[INPUT FOR THIS TASK — start]
(** The events of a transfer: a new connection, the write request, the blocks. *)
Definition transfer (conn : xtcp_connection_t) (tid : Z) (junk : Z -> list Z) (chunks : list (list Z)) : list tftp_event :=
  ([], 0, conn <| event := XTCP_NEW_CONNECTION |>) ::
  exchange (bound conn tid) (write_request ++ junk 0) (Z.of_nat (length write_request)) ++ data_events (bound conn tid) junk 1 chunks.
Definition transfer_calls (conn : xtcp_connection_t) (tid : Z) (chunks : list (list Z)) : list tftp_call :=
  opened conn tid ++ replied (bound conn tid) (ack 0) ++ data_replies (bound conn tid) 1 chunks.

Definition fulls (l : list (list Z)) : Prop := Forall (fun d => length d = 512%nat) l.
Lemma fulls_not_last l : fulls l -> Forall (fun d => is_last d = false) l.
Proof. apply Forall_impl. intros d Hd. unfold is_last. by rewrite Hd. Qed.

(** The connection, the write request and full blocks. *)
Lemma blocks_run conn tid junk sent p (a : A) cs (s : tftp A) : stores -> 0 <= p -> ended TFTP_WAITING_FOR_CONNECTION tid p a cs s ->
  local_port conn = TFTP_DEFAULT_PORT -> fst (tftp_app_transfer_begin a) = 0 -> fulls sent -> (length sent <= 255)%nat ->
  waiting (bound conn tid) (Z.max p (Z.of_nat (length sent)))
    (stored (skipn (Z.to_nat p) sent) (snd (tftp_app_transfer_begin a)))
    (cs ++ transfer_calls conn tid sent)
    (tftp_run (transfer conn tid junk sent) s).
Proof.
  intros Hst Hp0 He Hport Hb Hf Hl. unfold transfer. cbn [tftp_run]. rewrite tftp_run_app.
  pose proof (connection_opened conn tid p a cs s He Hport Hb) as Hw.
  apply exchange_write_request with (junk := junk 0) (n := Z.of_nat (length write_request)) in Hw.
  pose proof (data_run (bound conn tid) junk sent Hst (fulls_not_last _ Hf) 1 p _ _ _ ltac:(lia) ltac:(lia) Hw) as H1.
  rewrite (deliver_stored p sent 1) in H1 by lia.
  replace (Z.max p (1 + Z.of_nat (length sent) - 1)) with (Z.max p (Z.of_nat (length sent))) in H1 by lia.
  rewrite Z.add_simpl_r in H1. unfold transfer_calls. rewrite <- !app_assoc in H1. exact H1.
Qed.

Lemma data_events_app conn junk l l' num : data_events conn junk num (l ++ l') =
  data_events conn junk num l ++ data_events conn junk (num + Z.of_nat (length l)) l'.
Proof.
  revert num. induction l as [|d l IH]; intros num; cbn [data_events length Datatypes.app]; [by rewrite Z.add_0_r|].
  rewrite IH, <- app_assoc. by replace (num + 1 + Z.of_nat (length l)) with (num + Z.of_nat (S (length l))) by lia.
Qed.
Lemma data_replies_app conn l l' num : data_replies conn num (l ++ l') =
  data_replies conn num l ++ data_replies conn (num + Z.of_nat (length l)) l'.
Proof.
  revert num. induction l as [|d l IH]; intros num; cbn [data_replies length Datatypes.app]; [by rewrite Z.add_0_r|].
  rewrite IH, <- app_assoc. by replace (num + 1 + Z.of_nat (length l)) with (num + Z.of_nat (S (length l))) by lia.
Qed.
Lemma stored_app l l' (a : A) : stored (l ++ l') a = stored l' (stored l a).
Proof. apply fold_left_app. Qed.

(** A whole transfer, whatever the number of the last block taken was. *)
Lemma transfer_run conn tid junk full last p (a : A) cs (s : tftp A) : stores -> 0 <= p -> ended TFTP_WAITING_FOR_CONNECTION tid p a cs s ->
  local_port conn = TFTP_DEFAULT_PORT -> fst (tftp_app_transfer_begin a) = 0 ->
  fulls full -> (length last < 512)%nat -> (length full <= 254)%nat ->
  ended TFTP_COMPLETE (w16 (tid + 1)) (Z.max p (Z.of_nat (length full) + 1))
    (tftp_app_transfer_complete (stored (skipn (Z.to_nat p) (full ++ [last])) (snd (tftp_app_transfer_begin a))))
    (cs ++ transfer_calls conn tid (full ++ [last]) ++ [Tftp_close (id conn)])
    (tftp_run (transfer conn tid junk (full ++ [last])) s).
Proof.
  intros Hst Hp0 He Hport Hb Hf Hlast Hl.
  pose proof (blocks_run conn tid junk full p a cs s Hst Hp0 He Hport Hb Hf ltac:(lia)) as Hw.
  assert (transfer conn tid junk (full ++ [last]) = transfer conn tid junk full ++
    exchange (bound conn tid) (data_packet (Z.of_nat (length full) + 1) last ++ junk (Z.of_nat (length full) + 1)) (4 + Z.of_nat (length last))) as ->.
  { unfold transfer. rewrite data_events_app. cbn [data_events]. rewrite app_nil_r. replace (1 + Z.of_nat (length full)) with (Z.of_nat (length full) + 1) by lia.
    rewrite <- app_comm_cons, <- app_assoc. done. }
  rewrite tftp_run_app.
  pose proof (exchange_data _ (Z.of_nat (length full) + 1) last (junk (Z.of_nat (length full) + 1)) _ _ _ _ Hst
    ltac:(unfold u16; lia) ltac:(lia) Hw) as H1. cbv zeta in H1.
  assert (is_last last = true) as Hil by (apply Nat.ltb_lt, Hlast). rewrite Hil in H1. clear Hw.
  set (n := length full) in *. set (a0 := snd (tftp_app_transfer_begin a)) in *.
  assert (taken (Z.of_nat n + 1) last (Z.max p (Z.of_nat n)) (stored (skipn (Z.to_nat p) full) a0) =
    (Z.max p (Z.of_nat n + 1), stored (skipn (Z.to_nat p) (full ++ [last])) a0)) as Htk.
  { unfold taken. rewrite skipn_app, stored_app. fold n. destruct (Z.eqb_spec (Z.of_nat n + 1) (Z.max p (Z.of_nat n) + 1)).
    - replace (Z.to_nat p - n)%nat with 0%nat by lia. cbn [skipn stored fold_left]. f_equal. lia.
    - replace (Z.to_nat p - n)%nat with (S (pred (Z.to_nat p - n))) by lia. cbn [skipn]. rewrite skipn_nil. cbn. f_equal. lia. }
  rewrite Htk in H1. change (local_port (bound conn tid)) with (w16 (tid + 1)) in H1. change (id (bound conn tid)) with (id conn) in H1.
  unfold transfer_calls in *. rewrite data_replies_app. cbn [data_replies]. fold n. rewrite app_nil_r.
  replace (1 + Z.of_nat n) with (Z.of_nat n + 1) by lia. rewrite <- !app_assoc in *. exact H1.
Qed.

(** Two polls without a packet end a transfer. *)
Definition timeout (conn : xtcp_connection_t) : list tftp_event :=
  [([], 0, conn <| event := XTCP_POLL |>); ([], 0, conn <| event := XTCP_POLL |>)].
Lemma poll_event conn s : tftp_state s <> TFTP_COMPLETE -> local_tid s = local_port conn ->
  tftp_handle_event [] 0 (conn <| event := XTCP_POLL |>) s = poll s.
Proof.
  intros Hs Hp. unfold tftp_handle_event. rewrite bool_decide_eq_false_2 by done.
  change (local_port (conn <| event := XTCP_POLL |>)) with (local_port conn). by rewrite Hp, Z.eqb_refl, andb_false_r.
Qed.
Lemma timeout_run conn p (a : A) cs (s : tftp A) : waiting conn p a cs s ->
  ended TFTP_WAITING_FOR_CONNECTION (local_port conn) p a (cs ++ [Tftp_close (id conn)]) (tftp_run (timeout conn) s).
Proof.
  intros [Hs Hp Hc He Hcm Ht Hpr Ha Hcs]. unfold timeout. cbn [tftp_run].
  rewrite (poll_event conn s) by (done || congruence).
  assert (forall s0, tftp_state s0 = TFTP_WAITING_FOR_DATA -> prev_block_num s0 = block_num s0 ->
    poll s0 = (tftp_close (tftp_conn s0) s0) <| tftp_state := TFTP_WAITING_FOR_CONNECTION |>) as Hclose.
  { intros s0 H0 H1. unfold poll. by rewrite H0, bool_decide_eq_true_2, H1, Z.eqb_refl by done. }
  assert (forall s0, tftp_state s0 = TFTP_WAITING_FOR_CONNECTION \/ prev_block_num s0 <> block_num s0 ->
    poll s0 = s0 <| prev_block_num := block_num s0 |>) as Hkeep.
  { intros s0 [H0|H0]; unfold poll; [by rewrite H0, bool_decide_eq_false_2 by done|].
    apply Z.eqb_neq in H0. by rewrite H0, andb_false_r. }
  destruct (Z.eq_dec (prev_block_num s) (block_num s)) as [Heq|Hne].
  - rewrite (Hclose s) by done. destruct s as [st lt bn pb tx nt tc se sc sp ap cl]. cbn in *. subst.
    rewrite poll_event by done. rewrite Hkeep by (by left). tftp_eval. by tftp_fields; rewrite Hc.
  - rewrite (Hkeep s) by (by right). rewrite poll_event by (by cbn; rewrite ?Hs). rewrite Hclose by done.
    destruct s as [st lt bn pb tx nt tc se sc sp ap cl]. cbn in *. subst. tftp_eval. by tftp_fields; rewrite Hc.
Qed.

(** C19: a write request, then the blocks of a file in order (all of 512 bytes
    but the last, which is shorter, at most 255 in all), from a server that has
    taken no block since it started: every packet is acknowledged with its
    number, the application is given exactly the blocks, in order, then the end
    of the transfer; the connection is closed and no other is accepted. *)
Theorem tftp_transfer conn tid junk full last (a : A) cs (s : tftp A) : stores ->
  ended TFTP_WAITING_FOR_CONNECTION tid 0 a cs s -> local_port conn = TFTP_DEFAULT_PORT ->
  fst (tftp_app_transfer_begin a) = 0 -> fulls full -> (length last < 512)%nat -> (length full <= 254)%nat ->
  let s' := tftp_run (transfer conn tid junk (full ++ [last])) s in
  tftp_state s' = TFTP_COMPLETE /\
  app s' = tftp_app_transfer_complete (stored (full ++ [last]) (snd (tftp_app_transfer_begin a))) /\
  tftp_calls s' = cs ++ transfer_calls conn tid (full ++ [last]) ++ [Tftp_close (id conn)] /\
  forall rx n c, tftp_handle_event rx n c s' = s'.
Proof.
  intros Hst He Hport Hb Hf Hl Hn. destruct (transfer_run conn tid junk full last 0 a cs s Hst ltac:(lia) He Hport Hb Hf Hl Hn) as [H1 _ _ _ _ _ H2 H3].
  cbv zeta. split; [done|]. split; [exact H2|]. split; [exact H3|]. intros. unfold tftp_handle_event. by rewrite bool_decide_eq_true_2.
Qed.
[INPUT FOR THIS TASK — finish]
Please copy the lines in the records above between the one holding "ltac:(unfold u16; lia)" and the one holding "- replace (Z.to_nat p - n)%nat with 0%nat", inclusive, exactly and with no other line.

    ltac:(unfold u16; lia) ltac:(lia) Hw) as H1. cbv zeta in H1.
  assert (is_last last = true) as Hil by (apply Nat.ltb_lt, Hlast). rewrite Hil in H1. clear Hw.
  set (n := length full) in *. set (a0 := snd (tftp_app_transfer_begin a)) in *.
  assert (taken (Z.of_nat n + 1) last (Z.max p (Z.of_nat n)) (stored (skipn (Z.to_nat p) full) a0) =
    (Z.max p (Z.of_nat n + 1), stored (skipn (Z.to_nat p) (full ++ [last])) a0)) as Htk.
  { unfold taken. rewrite skipn_app, stored_app. fold n. destruct (Z.eqb_spec (Z.of_nat n + 1) (Z.max p (Z.of_nat n) + 1)).
    - replace (Z.to_nat p - n)%nat with 0%nat by lia. cbn [skipn stored fold_left]. f_equal. lia.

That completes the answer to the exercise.